SG-VAE: Scene Grammar Variational Autoencoder to generate new indoor scenes
Pulak Purkait, Christopher Zach, Ian Reid

TL;DR
This paper introduces SG-VAE, a scene grammar variational autoencoder that automatically learns to generate valid, coherent indoor scene layouts by encoding and decoding scene parse trees, useful for various vision tasks.
Contribution
It presents an automatic grammar extraction method and a grammar-based auto-encoder for generating realistic indoor scenes with valid object arrangements.
Findings
The model generates valid and coherent indoor scene layouts.
It learns meaningful latent representations for scene synthesis.
Applicable to 3D pose and layout estimation tasks.
Abstract
Deep generative models have been used in recent years to learn coherent latent representations in order to synthesize high-quality images.
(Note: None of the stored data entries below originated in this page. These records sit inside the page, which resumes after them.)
(** The end of the awaited task up to, but not including, the call of
    [processQueue] in the [finally] block: the promise is settled, unless
    the [catch] block threw, and [running.delete(nextTask.id)] runs in
    either case.  (An exception of the [catch] block leaves [processQueue]
    after the [finally] block and rejects the promise of that call of
    [processQueue], which nobody holds; the server only logs such
    rejections.) *)
Definition release (k : nat) (nextTask : QueuedTask) (c : completion) (w : world) : world :=
  let q := tq w in
  {| tq := {| queue := queue q;
              running := delete (id nextTask) (running q);
              runningOrder := delete (id nextTask) (runningOrder q);
              maxConcurrent := maxConcurrent q |};
     awaiting := delete k (awaiting w);
     promises := match outcome c with
                 | Some s => <[promise nextTask := s]> (promises w)
                 | None => promises w
                 end;
     nextPromise := nextPromise w;
     started := started w |}.

(** The rest of [processQueue] once the awaited task number [k] (among
    those awaiting) has ended with [c]: settle the promise if the [catch]
    block gets that far, delete the id, process the next task.  [None]
    when there is no such activation. *)
Definition resume (k : nat) (c : completion) (now : Z) (w : world)
  : option (world * option QueuedTask) :=
  match awaiting w !! k with
  | None => None
  | Some nextTask => Some (processQueue now (release k nextTask c w))
  end.

(** [running.keys()]: the keys in the order of their insertion. *)
Definition insertedAt (q : TestQueue) (i : jsstring) : nat :=
  default 0%nat (runningOrder q !! i).

Definition insertedBefore (q : TestQueue) (i j : jsstring) : Prop :=
  (insertedAt q i <= insertedAt q j)%nat.

#[global] Instance insertedBefore_dec q i j : Decision (insertedBefore q i j).
Proof. unfold insertedBefore. apply _. Defined.

Definition keys (q : TestQueue) : list jsstring :=
  merge_sort (insertedBefore q) (map_to_list (running q)).*1.

(** [getStatus()]: queued, running, maxConcurrent, runningIds, queuedIds. *)
Definition getStatus (w : world) : Z * Z * Z * list jsstring * list jsstring :=
  let q := tq w in
  (Z.of_nat (length (queue q)), Z.of_nat (size (running q)), maxConcurrent q,
   keys q, id <$> queue q).

Definition isRunning (i : jsstring) (w : world) : bool :=
  bool_decide (is_Some (running (tq w) !! i)).

Definition isQueued (i : jsstring) (w : world) : bool :=
  existsb (fun t => bool_decide (id t = i)) (queue (tq w)).

(** [Array.prototype.findIndex] for the predicate [t.id === id]. *)
Fixpoint findIndex (i : jsstring) (q : list QueuedTask) : Z :=
  match q with
  | [] => -1
  | t :: q' =>
      if bool_decide (id t = i) then 0
      else let pos := findIndex i q' in
           if pos =? -1 then -1 else pos + 1
  end.

Definition getPosition (i : jsstring) (w : world) : Z :=
  if isRunning i w then 0
  else
    let pos := findIndex i (queue (tq w)) in
    if pos =? -1 then -1 else pos + 1.

(** What can happen to a queue: a submission, or the end of a task that
    was started. *)
Inductive event :=
| Enqueue (i : jsstring) (now : Z)
| Settle (k : nat) (c : completion) (now : Z).

Definition step (w : world) (e : event) : option world :=
  match e with
  | Enqueue i now => Some (fst (enqueue i now w))
  | Settle k c now => fst <$> resume k c now w
  end.

Fixpoint run (w : world) (es : list event) : option world :=
  match es with
  | [] => Some w
  | e :: es' =>
      match step w e with
      | Some w' => run w' es'
      | None => None
      end
  end.

(** The ids submitted by a sequence of events, in order. *)
Definition submitted (es : list event) : list jsstring :=
  omap (fun e => match e with Enqueue i _ => Some i | Settle _ _ _ => None end) es.

(** ** Notions used to state what the queue guarantees *)

(** A task with the id [i] is running or queued, as far as the queue can
    tell. *)
Definition inFlight (i : jsstring) (w : world) : bool :=
  isRunning i w || isQueued i w.

(** What the specification asks of the calling layer: along [es], from
    [w] on, no id is submitted while a task with that id is running or
    queued. *)
Fixpoint apart (w : world) (es : list event) : bool :=
  match es with
  | [] => true
  | e :: es' =>
      match e with
      | Enqueue i _ => negb (inFlight i w)
      | Settle _ _ _ => true
      end
      && match step w e with
         | Some w' => apart w' es'
         | None => true
         end
  end.

(** [n] is the index of the first task of the waiting line [q] that
    carries the id [i]. *)
Definition firstAt (i : jsstring) (q : list QueuedTask) (n : nat) : Prop :=
  (id <$> q) !! n = Some i ∧ ∀ m, (m < n)%nat → (id <$> q) !! m ≠ Some i.

(** What holds of every world reached from [new N]: the ceiling is kept. *)
Record bounded (N : Z) (w : world) : Prop := {
  bounded_max : maxConcurrent (tq w) = N;
  bounded_size : Z.of_nat (size (running (tq w))) ≤ N;
}.

(** The tasks started so far followed by those waiting are all the tasks
    ever submitted, in the order of their submission; the awaited ones
    are among the started ones. *)
Record ordered (w : world) : Prop := {
  ordered_arrivals : promise <$> (started w ++ queue (tq w)) = seq 0 (nextPromise w);
  ordered_awaiting : awaiting w `sublist_of` started w;
}.

(** No id is under way twice, and the running set holds the ids of the
    started tasks that have not settled. *)
Record distinct (w : world) : Prop := {
  distinct_ids : NoDup (id <$> (started w ++ queue (tq w)));
  distinct_dom : dom (running (tq w)) = list_to_set (id <$> awaiting w);
  distinct_awaiting : awaiting w `sublist_of` started w;
}.

(** The same of the tasks under way and waiting only: no two of them
    share an id, and the running set holds the ids of those under way. *)
Record flights (w : world) : Prop := {
  flights_ids : NoDup (id <$> (awaiting w ++ queue (tq w)));
  flights_dom : dom (running (tq w)) = list_to_set (id <$> awaiting w);
}.

End Queue.

(* ===================================================================== *)
(** * Regular expressions, as far as the extractor uses them *)
(* ===================================================================== *)

Module Regex.
Local Open Scope N_scope.

(** LineTerminator: LF, CR, LS, PS. *)
Definition isLineTerminator (c : N) : bool :=
  (c =? 10) || (c =? 13) || (c =? 8232) || (c =? 8233).

(** [\s]: WhiteSpace and LineTerminator.  [String.prototype.trim] strips
    the same set. *)
Definition isSpace (c : N) : bool :=
  ((9 <=? c) && (c <=? 13)) || (c =? 32) || (c =? 160) || (c =? 5760)
  || ((8192 <=? c) && (c <=? 8202)) || (c =? 8232) || (c =? 8233)
  || (c =? 8239) || (c =? 8287) || (c =? 12288) || (c =? 65279).

(** [\d] *)
Definition isDigit (c : N) : bool := (48 <=? c) && (c <=? 57).

(** Canonicalize of a case-insensitive pattern without the [u] flag.  A
    code unit of 128 or more never canonicalizes to an ASCII one, and all
    pattern characters here are ASCII, so only the ASCII letters matter. *)
Definition canonicalize (c : N) : N :=
  if (97 <=? c) && (c <=? 122) then c - 32 else c.

Record flags := { ignoreCase : bool; multiline : bool }.

(** What matches one code unit. *)
Inductive atom :=
| Char (c : N)          (* a pattern character *)
| OneOf (cs : list N)   (* [...] of pattern characters *)
| Space                 (* \s and [\s] *)
| Digit                 (* \d *)
| Dot                   (* . *)
| Any.                  (* [\s\S] *)

Definition sameChar (f : flags) (c x : N) : bool :=
  if ignoreCase f then canonicalize x =? canonicalize c else x =? c.

Definition accepts (f : flags) (a : atom) (x : N) : bool :=
  match a with
  | Char c => sameChar f c x
  | OneOf cs => existsb (fun c => sameChar f c x) cs
  | Space => isSpace x
  | Digit => isDigit x
  | Dot => negb (isLineTerminator x)
  | Any => true
  end.

Inductive regex :=
| Empty
| Atom (a : atom)
| Bol                                    (* ^ *)
| Eol                                    (* $ *)
| Seq (r1 r2 : regex)
| Alt (r1 r2 : regex)                    (* r1|r2 *)
| Rep (greedy : bool) (min : nat) (max : option nat) (a : atom)
                                         (* a*, a+, a{m,n}, a*? *)
| Group (r : regex)                      (* the capturing group 1 *)
| Look (r : regex).                      (* (?=r), no group inside *)

Fixpoint seq_of (rs : list regex) : regex :=
  match rs with
  | [] => Empty
  | [r] => r
  | r :: rs' => Seq r (seq_of rs')
  end.

(** The text of a pattern, character by character. *)
Definition word (s : string) : regex := seq_of (Atom ∘ Char <$> JS.lit s).

(** A position in the input: the code units before it (nearest first),
    those after it, and what group 1 holds. *)
Record pos := {
  before : list N;
  after : list N;
  capture : option jsstring;
}.

Definition atBol (f : flags) (bef : list N) : bool :=
  match bef with
  | [] => true
  | c :: _ => multiline f && isLineTerminator c
  end.

Definition atEol (f : flags) (aft : list N) : bool :=
  match aft with
  | [] => true
  | c :: _ => multiline f && isLineTerminator c
  end.

Definition room (max : option nat) : bool :=
  match max with Some O => false | _ => true end.

(** A quantified atom, with backtracking: a greedy one takes one more
    code unit first and gives it back when the rest fails, a lazy one
    tries the rest first. *)
Fixpoint rep {A} (f : flags) (a : atom) (greedy : bool) (min : nat) (max : option nat)
    (bef aft : list N) (k : list N → list N → option A) {struct aft} : option A :=
  let more (min' : nat) :=
    match aft with
    | c :: aft' =>
        if room max && accepts f a c
        then rep f a greedy min' (pred <$> max) (c :: bef) aft' k
        else None
    | [] => None
    end in
  match min with
  | S min' => more min'
  | O =>
      if greedy
      then match more O with Some x => Some x | None => k bef aft end
      else match k bef aft with Some x => Some x | None => more O end
  end.

(** The backtracking matcher, in continuation-passing style: [k] is the
    rest of the pattern. *)
Fixpoint matcher (A : Type) (f : flags) (r : regex) (s : pos) (k : pos → option A)
    {struct r} : option A :=
  match r with
  | Empty => k s
  | Atom a =>
      match after s with
      | c :: aft =>
          if accepts f a c
          then k {| before := c :: before s; after := aft; capture := capture s |}
          else None
      | [] => None
      end
  | Bol => if atBol f (before s) then k s else None
  | Eol => if atEol f (after s) then k s else None
  | Seq r1 r2 => matcher A f r1 s (fun s' => matcher A f r2 s' k)
  | Alt r1 r2 =>
      match matcher A f r1 s k with
      | Some x => Some x
      | None => matcher A f r2 s k
      end
  | Rep greedy min max a =>
      rep f a greedy min max (before s) (after s)
        (fun bef aft => k {| before := bef; after := aft; capture := capture s |})
  | Group r' =>
      matcher A f r' s (fun s' =>
        k {| before := before s'; after := after s';
             capture := Some (take (length (after s) - length (after s')) (after s)) |})
  | Look r' =>
      match matcher unit f r' s (fun _ => Some tt) with
      | Some _ => k s
      | None => None
      end
  end.
Arguments matcher {A} f r s k.
(** * Schema-driven batch ETL: the CSV-to-JSON converter and the CSV-to-database loader

    Shallow embedding of
      - [python_essentials/apps/File_Format_Converter/app.py]  (module [Converter])
      - [python_essentials/apps/file-to-db-loader/app.py]      (module [Loader])
    together with the pieces of the Python runtime, of [glob], [re], [json],
    [pandas] and [multiprocessing] that the two scripts call. *)

From Stdlib Require Import ZArith Lia Ascii String.
From stdpp Require Import base option list strings pretty sorting gmap.


(** ** The Python runtime pieces the scripts rely on *)

Module Py.

(** Exceptions that the modelled calls can raise.  All of them are
    subclasses of [Exception]; only [NameError] is a [NameError]. *)
Inductive exn : Type :=
  | KeyError (key : string)          (* d[k] with k not in d *)
  | NameError (msg : string)         (* raised by the scripts themselves *)
  | IndexError                       (* l[-2] on a list shorter than 2 *)
  | OSError (path : string)          (* open() / pd.read_csv on something unreadable *)
  | DatabaseError (table : string)   (* df.to_sql on a write the store refuses *)
  | ValueError (msg : string).       (* multiprocessing.Pool(0) *)

Definition is_NameError (e : exn) : bool :=
  match e with NameError _ => true | _ => false end.

(** A Python [dict] as produced by [json.load]: insertion ordered, one
    binding per key.  It is kept as an association list because the order
    of [keys()] is the order in which the dispatcher visits the datasets. *)
Definition dict (V : Type) : Type := list (string * V).

Fixpoint dict_get {V} (d : dict V) (k : string) : option V :=
  match d with
  | [] => None
  | (k', v) :: d' => if String.eqb k' k then Some v else dict_get d' k
  end.

Definition dict_keys {V} (d : dict V) : list string := map fst d.

(** [d[k] = v]: an existing key keeps its place and takes the new value, a
    new key goes to the end. *)
Fixpoint dict_set {V} (d : dict V) (k : string) (v : V) : dict V :=
  match d with
  | [] => [(k, v)]
  | (k', v') :: d' =>
      if String.eqb k' k then (k', v) :: d' else (k', v') :: dict_set d' k v
  end.

(** The dict that the JSON parser builds from the members of an object, in
    document order (a repeated member name overwrites). *)
Definition dict_of_members {V} (members : list (string * V)) : dict V :=
  fold_left (fun d kv => dict_set d (fst kv) (snd kv)) members [].

(** [sorted(l, key=...)] with integer keys: ascending and stable.  An element
    is placed in front of the first later element whose key is not smaller,
    so equal keys keep the order they had in [l]. *)
Section Sorted.
Context {A : Type} (key : A → Z).

Fixpoint insert_sorted (x : A) (l : list A) : list A :=
  match l with
  | [] => [x]
  | y :: l' =>
      if (key x <=? key y)%Z then x :: y :: l' else y :: insert_sorted x l'
  end.

Fixpoint sorted (l : list A) : list A :=
  match l with
  | [] => []
  | x :: l' => insert_sorted x (sorted l')
  end.
End Sorted.

(** [re.split('[/\\]', s)]: cut [s] at every slash and backslash.  The
    result always has at least one segment. *)
Definition is_sep (c : ascii) : bool :=
  (Ascii.eqb c "/" || Ascii.eqb c "\")%char%bool.

Fixpoint re_split (s : string) : list string :=
  match s with
  | EmptyString => [EmptyString]
  | String c rest =>
      if is_sep c then EmptyString :: re_split rest
      else match re_split rest with
           | seg :: segs => String c seg :: segs
           | [] => [String c EmptyString]
           end
  end.
(** * FlaskMag: incremental extraction cache and two-stage keyword search

    A shallow embedding of the text-processing core of [flask_stream13.py]
    (the cache store, the extractor, the SQLite prefilter, the per-page
    search with context windows and the result aggregator), with the
    properties of the design document proved or refuted on it.

    Conventions of the model:
    - a Python [str] is a list of characters; characters are the code points
      0..255, with Python's [str.lower] and [str.isspace] on that range
      (both act character by character there, and a literal matched under
      [re.IGNORECASE] is compared after case folding).  Every statement
      of this file is about texts, keywords and file names of these
      characters.  Other characters are outside the model: [str.lower]
      can change the length of a text that holds U+0130, and
      [re.IGNORECASE] matches more than equal lower-case forms (U+017F
      for the letter s);
    - a Python [dict] is an association list in insertion order with
      pairwise distinct keys;
    - a Python exception that leaves a function is the result [None];
    - modification times are integers (ticks); only their order is used;
    - the file system, the PDF library, the clock, the Streamlit memo of
      [st.cache_data] and the SQLite file are explicit arguments;
    - SQLite's [LIKE] is the operator of the library: [%] and [_] are
      wild cards, the letters A..Z match without regard to case, both
      operands are read as C strings (up to their first U+0000), a pattern
      of more than 50000 bytes is refused, and a [SELECT] without
      [ORDER BY] returns the rows in insertion order;
    - the tasks of a batch complete in some order, which is an argument
      of [process_pdfs_batch]; the worker pools change nothing else. *)

From Stdlib Require Import Ascii String.
From Stdlib Require Import List ZArith NArith Lia Bool Arith.
From Stdlib Require Import Permutation Sorted.
Import ListNotations.
(** * InnovaasFactorySim: the CNC cycle engine, the UMH adapter, the UMH
      client and the two simulation managers, embedded in Rocq.

    Conventions of the embedding.

    - A JavaScript number is a [jsnum]: an exact rational, one of the two
      infinities, or NaN.  Binary64 rounding and the sign of zero are not
      modelled; everything else ([NaN] propagation, division by zero,
      comparisons with [NaN]) follows ECMAScript.
    - A [Date] is its time value in milliseconds, an integer.
    - [Math.random()] and [Date.now()] / [new Date()] read from a [World]:
      two infinite sequences with a cursor each.  Every call in the source is
      one read in the model, in source order.
    - [Math.sin], [parseFloat], [Date.prototype.toISOString] and the parsing
      done by [new Date(string)] are built-ins of the runtime; they are
      variables of the sections that use them. *)

From Stdlib Require Import ZArith QArith Qround List String Ascii Bool Lia Lqa.
From Stdlib Require Import DecimalString.
Import ListNotations.
Open Scope Q_scope.

(** ** JavaScript numbers *)

Inductive jsnum : Type :=
| Fin (q : Q)
| PInf
| NInf
| NaN.

Definition jneg (x : jsnum) : jsnum :=
  match x with
  | Fin q => Fin (- q)
  | PInf => NInf
  | NInf => PInf
  | NaN => NaN
  end.

Definition jadd (x y : jsnum) : jsnum :=
  match x, y with
  | NaN, _ | _, NaN => NaN
  | Fin a, Fin b => Fin (a + b)
  | PInf, NInf | NInf, PInf => NaN
  | PInf, _ | _, PInf => PInf
  | NInf, _ | _, NInf => NInf
  end.

Definition jsub (x y : jsnum) : jsnum := jadd x (jneg y).

(** [inf * q] for a finite [q]; [pos] tells which infinity. *)
Definition scale_inf (pos : bool) (q : Q) : jsnum :=
  match q ?= 0 with
  | Eq => NaN
  | Gt => if pos then PInf else NInf
  | Lt => if pos then NInf else PInf
  end.

Definition jmul (x y : jsnum) : jsnum :=
  match x, y with
  | NaN, _ | _, NaN => NaN
  | Fin a, Fin b => Fin (a * b)
  | PInf, Fin b | Fin b, PInf => scale_inf true b
  | NInf, Fin b | Fin b, NInf => scale_inf false b
  | PInf, PInf | NInf, NInf => PInf
  | PInf, NInf | NInf, PInf => NInf
  end.

Definition jdiv (x y : jsnum) : jsnum :=
  match x, y with
  | NaN, _ | _, NaN => NaN
  | Fin a, Fin b =>
      match b ?= 0 with
      | Eq => match a ?= 0 with Eq => NaN | Gt => PInf | Lt => NInf end
      | _ => Fin (a / b)
      end
  | Fin _, _ => Fin 0
  | PInf, Fin b => if Qle_bool 0 b then PInf else NInf
  | NInf, Fin b => if Qle_bool 0 b then NInf else PInf
  | _, _ => NaN
  end.

(** [x >= y] *)
Definition jge (x y : jsnum) : bool :=
  match x, y with
  | NaN, _ | _, NaN => false
  | Fin a, Fin b => Qle_bool b a
  | PInf, _ => true
  | _, NInf => true
  | _, _ => false
  end.

(** [x > y] *)
Definition jgt (x y : jsnum) : bool :=
  match x, y with
  | NaN, _ | _, NaN => false
  | Fin a, Fin b => negb (Qle_bool a b)
  | PInf, PInf => false
  | PInf, _ => true
  | NInf, _ => false
  | Fin _, NInf => true
  | Fin _, PInf => false
  end.

(** [x < y] *)
Definition jlt (x y : jsnum) : bool := jgt y x.

Definition Math_floor (x : jsnum) : jsnum :=
  match x with
  | Fin q => Fin (inject_Z (Qfloor q))
  | _ => x
  end.

(** [Math.round] rounds halves towards plus infinity. *)
Definition Math_round (x : jsnum) : jsnum :=
  match x with
  | Fin q => Fin (inject_Z (Qfloor (q + (1 # 2))))
  | _ => x
  end.

Definition Math_max (x y : jsnum) : jsnum :=
  match x, y with
  | NaN, _ | _, NaN => NaN
  | _, _ => if jge x y then x else y
  end.

Definition Math_min (x y : jsnum) : jsnum :=
  match x, y with
  | NaN, _ | _, NaN => NaN
  | _, _ => if jge x y then y else x
  end.

Definition num (z : Z) : jsnum := Fin (inject_Z z).

Definition isFinite (x : jsnum) : bool :=
  match x with Fin _ => true | _ => false end.

(** ** JavaScript values, strings and maps *)

Inductive jsval : Type :=
| VUndefined
| VNull
| VBool (b : bool)
| VNum (n : jsnum)
| VStr (s : string).

(** A [Map] keeps its entries in insertion order; [set] on a key that is
    present replaces the value in place. *)
Section MapModel.
Context {K V : Type} (eqb : K -> K -> bool).

Fixpoint Map_set (m : list (K * V)) (k : K) (v : V) : list (K * V) :=
  match m with
  | [] => [(k, v)]
  | (k', v') :: rest =>
      if eqb k' k then (k, v) :: rest else (k', v') :: Map_set rest k v
  end.

Fixpoint Map_get (m : list (K * V)) (k : K) : option V :=
  match m with
  | [] => None
  | (k', v') :: rest => if eqb k' k then Some v' else Map_get rest k
  end.
End MapModel.

(** [Array.prototype.find] *)
Fixpoint Array_find {A} (p : A -> bool) (l : list A) : option A :=
  match l with
  | [] => None
  | a :: rest => if p a then Some a else Array_find p rest
  end.

(** [Array.prototype.indexOf], -1 when absent *)
Fixpoint indexOf_from (l : list string) (x : string) (i : Z) : Z :=
  match l with
  | [] => (-1)%Z
  | a :: rest => if String.eqb a x then i else indexOf_from rest x (i + 1)%Z
  end.

Definition indexOf (l : list string) (x : string) : Z := indexOf_from l x 0%Z.

(** [s.split(c)] for a one-character separator *)
Fixpoint split (c : ascii) (s : string) : list string :=
  match s with
  | EmptyString => [EmptyString]
  | String a r =>
      if Ascii.eqb a c then EmptyString :: split c r
      else match split c r with
           | h :: t => String a h :: t
           | [] => [String a EmptyString]
           end
  end.

(** The last element of [s.split(c)], which is never empty as an array. *)
Definition last_part (parts : list string) : string :=
  List.last parts EmptyString.

Definition lower_ascii (a : ascii) : ascii :=
  let n := nat_of_ascii a in
  if (65 <=? n)%nat && (n <=? 90)%nat then ascii_of_nat (n + 32) else a.

Definition upper_ascii (a : ascii) : ascii :=
  let n := nat_of_ascii a in
  if (97 <=? n)%nat && (n <=? 122)%nat then ascii_of_nat (n - 32) else a.

Fixpoint map_string (f : ascii -> ascii) (s : string) : string :=
  match s with
  | EmptyString => EmptyString
  | String a r => String (f a) (map_string f r)
  end.

(** [toLowerCase] and [toUpperCase] on the ASCII letters. *)
Definition toLowerCase : string -> string := map_string lower_ascii.
Definition toUpperCase : string -> string := map_string upper_ascii.

(** [s.replace(/-/g, '_')] *)
Definition replace_hyphens : string -> string :=
  map_string (fun a => if Ascii.eqb a "-"%char then "_"%char else a).

(** [a || b] on strings that may be undefined: the empty string is falsy. *)
Definition str_or (a : option string) (b : string) : string :=
  match a with
  | Some s => if String.eqb s EmptyString then b else s
  | None => b
  end.

(** ** Machine configuration (cnc-data-generator.ts) *)

Inductive OperationalStatus : Type :=
| st_operational | st_maintenance | st_offline | st_error
| st_running | st_setup | st_idle.

Record Capabilities : Type := {
  spindle_rpm_max : Q;
  axes : nat;
  tool_changer : bool;
  simultaneous_axes : nat;
  coolant_system : bool
}.

Record Specifications : Type := {
  spindle_power_kw : Q;
  rapid_traverse_mm_min : Q;
  work_envelope : string
}.

Record CNCMachineConfig : Type := {
  machine_id : string;
  display_name : string;
  manufacturer : string;
  model : string;
  enterprise : string;
  site : string;
  area : string;
  work_cell : string;
  operational_status : OperationalStatus;
  capabilities : Capabilities;
  specifications : Specifications
}.

Inductive Phase : Type :=
| idle | loading | machining | unloading | maintenance | error.

Record MachineOperationCycle : Type := {
  phase : Phase;
  duration : jsnum;      (* seconds *)
  startTime : Z
}.

(** The fields of a [CNCDataGenerator] instance. *)
Record CNCDataGenerator : Type := {
  machine : CNCMachineConfig;
  currentCycle : MachineOperationCycle;
  lastUpdate : Z;
  cycleStartTime : Z;
  totalPartsProduced : Z;
  toolWearFactors : list (Z * Q);   (* tool_id -> wear_factor (0-1) *)
  vibrationBaseline : Q;
  temperatureBaseline : Q
}.

Definition with_cycle (this : CNCDataGenerator) (c : MachineOperationCycle)
  : CNCDataGenerator :=
  {| machine := machine this; currentCycle := c;
     lastUpdate := lastUpdate this; cycleStartTime := cycleStartTime this;
     totalPartsProduced := totalPartsProduced this;
     toolWearFactors := toolWearFactors this;
     vibrationBaseline := vibrationBaseline this;
     temperatureBaseline := temperatureBaseline this |}.

Definition with_parts (this : CNCDataGenerator) (n : Z) : CNCDataGenerator :=
  {| machine := machine this; currentCycle := currentCycle this;
     lastUpdate := lastUpdate this; cycleStartTime := cycleStartTime this;
     totalPartsProduced := n;
     toolWearFactors := toolWearFactors this;
     vibrationBaseline := vibrationBaseline this;
     temperatureBaseline := temperatureBaseline this |}.

Definition with_lastUpdate (this : CNCDataGenerator) (t : Z) : CNCDataGenerator :=
  {| machine := machine this; currentCycle := currentCycle this;
     lastUpdate := t; cycleStartTime := cycleStartTime this;
     totalPartsProduced := totalPartsProduced this;
     toolWearFactors := toolWearFactors this;
     vibrationBaseline := vibrationBaseline this;
     temperatureBaseline := temperatureBaseline this |}.

(** ** Payloads and readings (types/uns-types.ts) *)

Inductive Quality : Type := good | bad | uncertain.

Record MQTTPayload : Type := {
  timestamp : string;     (* ISO 8601 *)
  source : string;
  value : jsval;
  unit_ : option string;    (* [unit] *)
  quality : option Quality;
  metadata : option (list (string * jsval))
}.

Record SensorReading : Type := {
  topicPath : string;
  payload : MQTTPayload
}.

Definition phase_name (p : Phase) : string :=
  match p with
  | idle => "idle" | loading => "loading" | machining => "machining"
  | unloading => "unloading" | maintenance => "maintenance" | error => "error"
  end.

Definition status_name (s : OperationalStatus) : string :=
  match s with
  | st_operational => "operational" | st_maintenance => "maintenance"
  | st_offline => "offline" | st_error => "error" | st_running => "running"
  | st_setup => "setup" | st_idle => "idle"
  end.

Definition status_eqb (a b : OperationalStatus) : bool :=
  String.eqb (status_name a) (status_name b).

(** The variables of [process.env] that the simulator reads. *)
Record ProcessEnv : Type := {
  FACTORY_NAME : option string;
  ENTERPRISE_NAME : option string;
  SITE_NAME : option string;
  PLANT_NAME : option string;
  OUTPUT_FORMAT : option string
}.

(** ** UMH Core messages (types/umh-types.ts)

    The interfaces declare every field present; [validateUMHMessage] checks
    them at run time all the same, so a message here may lack its payload,
    its metadata or its topic ([None] is [undefined] or [null]), and
    [timestamp_ms] is any value. *)

Record UMHPayload : Type := {
  umh_value : jsval;
  timestamp_ms : jsval
}.

Record UMHMetadata : Type := {
  location_path : string;
  data_contract : string;
  tag_name : string;
  umh_unit : option string;
  umh_quality : option Quality;
  umh_source : option string;
  original_metadata : option (list (string * jsval))
}.

Record UMHMessage : Type := {
  umh_payload : option UMHPayload;
  umh_metadata : option UMHMetadata;
  topic : option string
}.

Definition UMH_DATA_CONTRACTS_RAW : string := "_raw".
Definition UMH_DATA_CONTRACTS_STRUCTURED : string := "_structured".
In this work, we propose a neural network to learn a generative model for sampling consistent indoor scene layouts. Our method learns the co-occurrences, and appearance parameters such as shape and pose, for different objects categories through a grammar-based auto-encoder, resulting in a compact and accurate representation for scene layouts. In contrast to existing grammar-based methods with a user-specified grammar, we construct the grammar automatically by extracting a set of production rules on reasoning about object co-occurrences in training data. The extracted grammar is able to represent a scene by an augmented parse tree. The proposed auto-encoder encodes these parse trees to a latent code, and decodes the latent code to a parse tree,…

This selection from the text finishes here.